= Beginning of Section =

(** ** The whole trace of [Run] *)

(** On node 1 [Run] always returns.  Its trace is runner A with its call,
    the POST when there are other nodes, and, when runner A reported
    Passed, runner B with its call. *)
Lemma Run_producer (env : Env) (fuel : nat) (s : St) :
  ginkgoNode (node s) = 1 ->
  let sA := ran env PhaseA s in
  let rA := env_verdict env (trace sA) in
  let post := if totalGinkgoNodes (node s) >? 1
              then [publication env (fst rA) sA] else [] in
  exists b s' trB,
    Run env fuel s = Some (b, s') /\
    trace s' = trace s
               ++ [EvRun PhaseA; call_of (wrapped (runnerA (node s))) (node s)]
               ++ post ++ trB /\
    (forall d f, wrapped (runnerB (node s)) = WrapB d f ->
                 data (node s') = data (node sA)) /\
    ((fst rA <> SpecStatePassed /\ trB = [] /\ b = false) \/
     (fst rA = SpecStatePassed /\
      trB = [EvRun PhaseB; call_of (wrapped (runnerB (node s))) (node sA)])).
Proof.
  intros H1 sA rA post.
  destruct (ran_keeps env PhaseA s) as [dA HkA]. fold sA in HkA.
  assert (HA : phaseA env fuel s
               = Some (rA, if totalGinkgoNodes (node s) >? 1
                           then published env (fst rA) sA else sA)).
  { rewrite (phaseA_producer _ _ _ H1), runA_eq. cbv zeta. fold sA. fold rA.
    rewrite HkA. reflexivity. }
  set (sP := if totalGinkgoNodes (node s) >? 1
             then published env (fst rA) sA else sA) in *.
  assert (HnP : node sP = node sA).
  { unfold sP. destruct (_ >? 1); reflexivity. }
  assert (HtP : trace sP = trace s
                ++ [EvRun PhaseA; call_of (wrapped (runnerA (node s))) (node s)]
                ++ post).
  { unfold sP, post. destruct (_ >? 1); cbn [published trace].
    - unfold sA at 1. rewrite ran_trace, <- app_assoc. reflexivity.
    - unfold sA. rewrite ran_trace. reflexivity. }
  destruct (SpecState_eqb (fst rA) SpecStatePassed) eqn:E.
  - apply SpecState_eqb_eq in E.
    rewrite (Run_gate_open _ _ _ _ _ HA E). cbv zeta.
    do 3 eexists. split; [reflexivity|].
    cbn [left_at stored node trace set_runTime set_result data].
    rewrite ran_trace.
    destruct (ran_keeps env PhaseB (stored rA sP)) as [dB HkB].
    rewrite ran_node.
    cbn [stored node trace runner_of set_result runnerB data].
    rewrite HtP, HnP, HkA. cbn [set_data runnerB data].
    split; [rewrite <- !app_assoc; reflexivity|].
    split; [|right; split; [exact E | reflexivity]].
    intros d f ->. reflexivity.
  - apply SpecState_eqb_neq in E.
    rewrite (Run_gate_closed _ _ _ _ _ HA E).
    do 3 eexists. split; [reflexivity|].
    cbn [left_at stored node trace set_runTime set_result data].
    rewrite HtP, HnP. split; [rewrite app_nil_r; reflexivity|].
    split; [reflexivity|]. left. repeat split. exact E.
Qed.
Definition update_filegroup_copied (conn : database)
  (originpath destinationpath : string) : database :=
  with_filegroups conn
    (map (fun g =>
            if String.eqb (fg_originpath g) originpath
            then FgRow (fg_originpath g) (Some destinationpath) (fg_filename g)
                       (fg_extension g) (fg_hash g) 1 (fg_duplicate g)
                       (fg_created_at g)
            else g)
         (filegroups conn)).

Definition set_filegroup_duplicate (conn : database) (originpath : string)
  : database :=
  with_filegroups conn
    (map (fun g =>
            if String.eqb (fg_originpath g) originpath
            then FgRow (fg_originpath g) (fg_destinationpath g) (fg_filename g)
                       (fg_extension g) (fg_hash g) (fg_copied g) (Some 1)
                       (fg_created_at g)
            else g)
         (filegroups conn)).

(** [get_hash_for_path]: the hash of the first row with that path. *)
Definition get_hash_for_path (conn : database) (path : string) : option string :=
  match List.find (fun r => String.eqb (hv_path r) path) (hashvalues conn) with
  | Some r => hv_hash r
  | None => None
  end.

(** [SELECT MAX(row) FROM hashvalues]. *)
Definition max_row (hv : list hashrow) : option Z :=
  match hv with
  | [] => None
  | r :: hv' => Some (fold_left Z.max (map hv_row hv') (hv_row r))
  end.

(** The [_rowid_] of the first row with that path. *)
Fixpoint find_rowid (path : string) (k : nat) (hv : list hashrow) : option nat :=
  match hv with
  | [] => None
  | r :: hv' =>
      if String.eqb (hv_path r) path then Some k else find_rowid path (S k) hv'
  end.

Definition set_hash (filehash : string) (r : hashrow) : hashrow :=
  HashRow (hv_row r) (hv_path r) (Some filehash) (hv_duplicate r) (hv_deleted r).

Definition insert_or_update_hashvalue (conn : database) (path filehash : string)
  : database :=
  match find_rowid path 0 (hashvalues conn) with
  | Some rid =>
      with_hashvalues conn (update_rows (set_hash filehash) [rid] (hashvalues conn))
  | None =>
      let rownum :=
        match max_row (hashvalues conn) with
        | None => 0
        | Some rowmax => rowmax + 1
        end in
      with_hashvalues conn
        (hashvalues conn ++ [HashRow rownum path (Some filehash) None 0])
  end.

(** [UPDATE hashvalues SET duplicate = 1
     WHERE hash = ? AND (duplicate IS NULL OR duplicate = 0)]. *)
Definition mark_hashvalues_duplicate (conn : database) (hash_value : string)
  : database :=
  with_hashvalues conn
    (map (fun r =>
            if bool_decide (hv_hash r = Some hash_value) && is_unmarked r
            then set_duplicate r else r)
         (hashvalues conn)).

(** [safe_copy(src, dst, overwrite=False)]: nothing is copied onto an
    existing destination; copying raises when the source cannot be read. *)
Definition safe_copy (fs : gmap string file) (src dst : string)
  : gmap string file * bool :=
  match fs !! dst with
  | Some _ => (fs, false)
  | None =>
      match fs !! src with
      | Some f => if f_readable f then (<[dst := f]> fs, true) else (fs, false)
      | None => (fs, false)
      end
  end.

(** [os.path.exists(path)]. *)
Definition path_exists (fs : gmap string file) (path : string) : bool :=
  bool_decide (is_Some (fs !! path)).

(** ** [group_files_generator] *)

(** The mode handed to [get_extension_variant]. *)
Definition fg_mode (grouping_mode : string) : string :=
  if String.eqb grouping_mode "Group by filename" then "filename"
  else if String.eqb grouping_mode "Group by Extension" then "ext"
  else "ext_with_dot".

(** The scan loop ([for path in file_list]), started at poll number [k];
    the boolean tells whether it ended in the cancel branch. *)
Fixpoint fg_scan (cancel_event : option (nat -> bool)) (grouping_mode now : string)
  (k : nat) (files : list string) (conn : database)
  : list event * database * bool :=
  match files with
  | [] => ([], conn, false)
  | path :: rest =>
      if is_cancelled cancel_event k then
        ([ELog "FileGrouper cancelled during build"; EStatus "cancelled"],
         set_metadata conn "fg_operation_state" "cancelled", true)
      else
        let filename := PathName.basename path in
        let extension := get_extension_variant path (fg_mode grouping_mode) in
        let stored_hash := get_hash_for_path conn path in
        let filehash := if Py.truthy stored_hash then stored_hash else None in
        let conn' :=
          (insert_filegroup_entry conn path filename extension filehash now).1 in
        fg_scan cancel_event grouping_mode now (S k) rest conn'
  end.

Record fg_state : Type := FgState {
  fgs_conn : database;
  fgs_fs : gmap string file;
  fgs_new_processed : Z;
  fgs_copied_count : Z;
  fgs_skipped_count : Z
}.

Definition fg_checkpoint (conn : database) (originpath : string)
  (processed_total : Z) : database :=
  set_metadata (set_metadata conn "fg_last_path" originpath)
               "fg_processed_count" (Py.str processed_total).
(** * Deck generator: schema repair, normalization and slide mapping

    A shallow embedding of [content_generator.py] and
    [presentation_engine.py].

    Python values decoded from JSON are the inductive type [json]; a Python
    [dict] is an association list in insertion order with unique keys.
    Python exceptions are the [Raise] outcome of the error monad [res];
    [try ... except Exception] is [try_except].  Text is [string], one
    character per code point (code points below 256). *)

From Stdlib Require Import String Ascii List ZArith Bool Lia Arith.
From Stdlib Require Import DecimalString.
Import ListNotations.

Open Scope string_scope.
Open Scope list_scope.

(** ** Exceptions and the error monad *)

Inductive exn : Type :=
| TypeError
| AttributeError
| KeyError
| IndexError
| ZeroDivisionError
| OSError
| ValueError (msg : string)
| RuntimeError (msg : string)
| JSONDecodeError
| TransportError (msg : string).

Inductive res (A : Type) : Type :=
| Ok (a : A)
| Raise (e : exn).

Arguments Ok {A} a.
Arguments Raise {A} e.

Definition bind {A B : Type} (m : res A) (f : A -> res B) : res B :=
  match m with
  | Ok a => f a
  | Raise e => Raise e
  end.

Notation "x <- m ;; k" := (bind m (fun x => k))
  (at level 61, m at next level, right associativity).

(** [try: m except Exception: h]. *)
Definition try_except {A : Type} (m : res A) (h : exn -> res A) : res A :=
  match m with
  | Ok a => Ok a
  | Raise e => h e
  end.

(** [for x in l: body], with what the body leaves of each item; the
    first exception leaves the loop. *)
Fixpoint for_each {A B : Type} (f : A -> res B) (l : list A) : res (list B) :=
  match l with
  | [] => Ok []
  | x :: r => y <- f x ;; ys <- for_each f r ;; Ok (y :: ys)
  end.

(** ** Python values *)

(** A number as [json.loads] reads it: an [int], or a [float] given by
    the decimal it was written as ([PFloat m e] is [m * 10^e]), or one of
    the constants [NaN], [Infinity], [-Infinity]. *)
Inductive pynum : Type :=
| PInt (z : Z)
| PFloat (m e : Z)
| PNaN
| PInf (negative : bool).

#[local] Set Warnings "-register-all".

Inductive json : Type :=
| JNull
| JBool (b : bool)
| JNum (n : pynum)
| JStr (s : string)
| JList (l : list json)
| JDict (d : list (string * json)).

Definition dict := list (string * json).

(** *** Dictionaries *)

Fixpoint dict_get (k : string) (d : dict) : option json :=
  match d with
  | [] => None
  | (k', v) :: r => if String.eqb k k' then Some v else dict_get k r
  end.

Definition dict_mem (k : string) (d : dict) : bool :=
  match dict_get k d with Some _ => true | None => false end.

(** [d[k] = v]: an existing key keeps its place, a new key goes last. *)
Fixpoint dict_set (k : string) (v : json) (d : dict) : dict :=
  match d with
  | [] => [(k, v)]
  | (k', v') :: r =>
      if String.eqb k k' then (k', v) :: r else (k', v') :: dict_set k v r
  end.

(** *** Text primitives *)

Definition chars (s : string) : list ascii := list_ascii_of_string s.
Definition text (l : list ascii) : string := string_of_list_ascii l.

(** Whitespace of [str.strip] and of [\s] in a [str] pattern. *)
Definition is_space (c : ascii) : bool :=
  let n := nat_of_ascii c in
  (((9 <=? n) && (n <=? 13)) || ((28 <=? n) && (n <=? 32))
  || (n =? 133) || (n =? 160))%nat.

Fixpoint lstrip (l : list ascii) : list ascii :=
  match l with
  | c :: r => if is_space c then lstrip r else l
  | [] => []
  end.

Definition py_strip (s : string) : string :=
  text (rev (lstrip (rev (lstrip (chars s))))).

Definition startswith (p s : string) : bool := String.prefix p s.

(** [s[:n]]. *)
Definition str_take (n : nat) (s : string) : string := String.substring 0 n s.

Fixpoint is_prefix (p l : list ascii) : bool :=
  match p, l with
  | [], _ => true
  | a :: p', b :: l' => Ascii.eqb a b && is_prefix p' l'
  | _ :: _, [] => false
  end.

(** [p in s] for two strings. *)
Fixpoint is_substring (p l : list ascii) : bool :=
  is_prefix p l ||
  match l with
  | [] => false
  | _ :: r => is_substring p r
  end.

(** [sep.join(parts)]. *)
Fixpoint str_join (sep : string) (parts : list string) : string :=
  match parts with
  | [] => ""
  | [x] => x
  | x :: r => x ++ sep ++ str_join sep r
  end.

(** [f"{n}"] for a natural number. *)
Definition str_of_nat (n : nat) : string :=
  NilEmpty.string_of_uint (Nat.to_uint n).

(** *** Truthiness, [len], [in], subscripts, [.get] *)

(** The [float] written as [m * 10^e] is [0.0] when the decimal is zero
    or too small to be one: the conversion rounds to the nearest
    [float], ties to even, and the smallest positive [float] is
    [2^-1074], so every decimal of magnitude at most [2^-1075] gives
    [0.0]. *)
Definition float_is_zero (m e : Z) : bool :=
  (Z.eqb m 0 || (Z.ltb e 0 && Z.leb (Z.abs m * 2 ^ 1075) (10 ^ (- e))))%Z.

Definition truthy (v : json) : bool :=
  match v with
  | JNull => false
  | JBool b => b
  | JNum (PInt z) => negb (Z.eqb z 0)
  | JNum (PFloat m e) => negb (float_is_zero m e)
  | JNum PNaN => true
  | JNum (PInf _) => true
  | JStr s => negb (String.eqb s "")
  | JList l => match l with [] => false | _ => true end
  | JDict d => match d with [] => false | _ => true end
  end.

Definition is_str (v : json) : bool :=
  match v with JStr _ => true | _ => false end.
Definition is_list (v : json) : bool :=
  match v with JList _ => true | _ => false end.
Definition is_dict (v : json) : bool :=
  match v with JDict _ => true | _ => false end.

Definition py_len (v : json) : res nat :=
  match v with
  | JStr s => Ok (String.length s)
  | JList l => Ok (List.length l)
  | JDict d => Ok (List.length d)
  | _ => Raise TypeError
  end.

(** The items a [for] loop visits. *)
Definition py_iter (v : json) : res (list json) :=
  match v with
  | JStr s => Ok (map (fun c => JStr (String c "")) (chars s))
  | JList l => Ok l
  | JDict d => Ok (map (fun kv => JStr (fst kv)) d)
  | _ => Raise TypeError
  end.

(** [v == k] for a string [k]. *)
Definition eq_str (k : string) (v : json) : bool :=
  match v with JStr s => String.eqb k s | _ => false end.

(** [k in v] for a string [k]. *)
Definition py_contains (k : string) (v : json) : res bool :=
  match v with
  | JDict d => Ok (dict_mem k d)
  | JList l => Ok (existsb (eq_str k) l)
  | JStr s => Ok (is_substring (chars k) (chars s))
  | _ => Raise TypeError
  end.

(** [v[k]] for a string [k]. *)
Definition py_getitem (v : json) (k : string) : res json :=
  match v with
  | JDict d => match dict_get k d with Some x => Ok x | None => Raise KeyError end
  | _ => Raise TypeError
  end.

(** [v[k] = x] for a string [k]; the result is the object after the
    assignment. *)
Definition py_setitem (v : json) (k : string) (x : json) : res json :=
  match v with
  | JDict d => Ok (JDict (dict_set k x d))
  | _ => Raise TypeError
  end.

(** [v.get(k, default)]: only a [dict] has the method. *)
Definition py_get (v : json) (k : string) (default : json) : res json :=
  match v with
  | JDict d => Ok (match dict_get k d with Some x => x | None => default end)
  | _ => Raise AttributeError
  end.

(** [v[:n]] on a sequence. *)
Definition py_slice (n : nat) (v : json) : res json :=
  match v with
  | JStr s => Ok (JStr (str_take n s))
  | JList l => Ok (JList (firstn n l))
  | _ => Raise TypeError
  end.

(** JSON texts are written below with an apostrophe where the text has
    a double quote: [json_text s] is [s] with every apostrophe replaced
    by a double quote. *)
Definition json_text (s : string) : string :=
  text (map (fun c => if Ascii.eqb c "'" then "034"%char else c) (chars s)).

(** ** [json.loads]

    The functions of the pipeline take the decoder as a parameter
    [loads]: what is proved of them holds for every decoder.  For the
    examples, the decoder of Python's standard library is written out
    here for texts in the model's character range: the JSON grammar with
    Python's extensions ([NaN], [Infinity], [-Infinity]), strict strings
    (no raw control characters), duplicate keys resolved to the last
    value, integers of at most 4300 digits, a float kept as the decimal
    it was written as.  The strings of the model hold the characters
    below U+0100 only: a [\uXXXX] escape of another character, which
    Python decodes, has no value here and the text is refused.  [None]
    is the exception of the decoder: a [JSONDecodeError], or the
    [ValueError] of an integer that is too long, which the code does
    not tell apart. *)

Open Scope char_scope.

Definition is_json_ws (c : ascii) : bool :=
  match c with
  | " " | "009" | "010" | "013" => true
  | _ => false
  end.

Fixpoint skip_ws (l : list ascii) : list ascii :=
  match l with
  | c :: r => if is_json_ws c then skip_ws r else l
  | [] => []
  end.

Definition is_digit (c : ascii) : bool :=
  let n := nat_of_ascii c in ((48 <=? n) && (n <=? 57))%nat.

Fixpoint span (p : ascii -> bool) (l : list ascii) : list ascii * list ascii :=
  match l with
  | c :: r => if p c then let (a, b) := span p r in (c :: a, b) else ([], l)
  | [] => ([], [])
  end.

Definition digits_value (ds : list ascii) : Z :=
  fold_left (fun acc c => (acc * 10 + Z.of_nat (nat_of_ascii c - 48))%Z) ds 0%Z.

Definition hex_value (c : ascii) : option nat :=
  let n := nat_of_ascii c in
  if ((48 <=? n) && (n <=? 57))%nat then Some (n - 48)
  else if ((65 <=? n) && (n <=? 70))%nat then Some (n - 55)
  else if ((97 <=? n) && (n <=? 102))%nat then Some (n - 87)
  else None.

Definition hex4 (a b c d : ascii) : option nat :=
  match hex_value a, hex_value b, hex_value c, hex_value d with
  | Some x, Some y, Some z, Some w => Some (((x * 16 + y) * 16 + z) * 16 + w)
  | _, _, _, _ => None
  end.

Definition escape_char (c : ascii) : option ascii :=
  match c with
  | "034" => Some "034"
  | "\" => Some "\"
  | "/" => Some "/"
  | "b" => Some "008"
  | "f" => Some "012"
  | "n" => Some "010"
  | "r" => Some "013"
  | "t" => Some "009"
  | _ => None
  end.

Definition cons_char (c : ascii) (o : option (list ascii * list ascii))
  : option (list ascii * list ascii) :=
  match o with
  | Some (s, r) => Some (c :: s, r)
  | None => None
  end.

(** The body of a string literal, after its opening quote. *)
Fixpoint scan_string (l : list ascii) : option (list ascii * list ascii) :=
  match l with
  | [] => None
  | c :: r =>
      if Ascii.eqb c "034" then Some ([], r)
      else if Ascii.eqb c "\" then
        match r with
        | [] => None
        | e :: r1 =>
            if Ascii.eqb e "u" then
              match r1 with
              | h1 :: h2 :: h3 :: h4 :: r2 =>
                  match hex4 h1 h2 h3 h4 with
                  | Some n =>
                      if (n <? 256)%nat
                      then cons_char (ascii_of_nat n) (scan_string r2)
                      else None
                  | None => None
                  end
              | _ => None
              end
            else
              match escape_char e with
              | Some x => cons_char x (scan_string r1)
              | None => None
              end
        end
      else if (nat_of_ascii c <? 32)%nat then None
      else cons_char c (scan_string r)
  end.

Definition signed (neg : bool) (z : Z) : Z := if neg then (- z)%Z else z.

= End of Section =

◆ Required action ◆
List every line from the entries above in which "most" appears.

◆ Answer for this exercise ◆
    [2^-1074], so every decimal of magnitude at most [2^-1075] gives
    value, integers of at most 4300 digits, a float kept as the decimal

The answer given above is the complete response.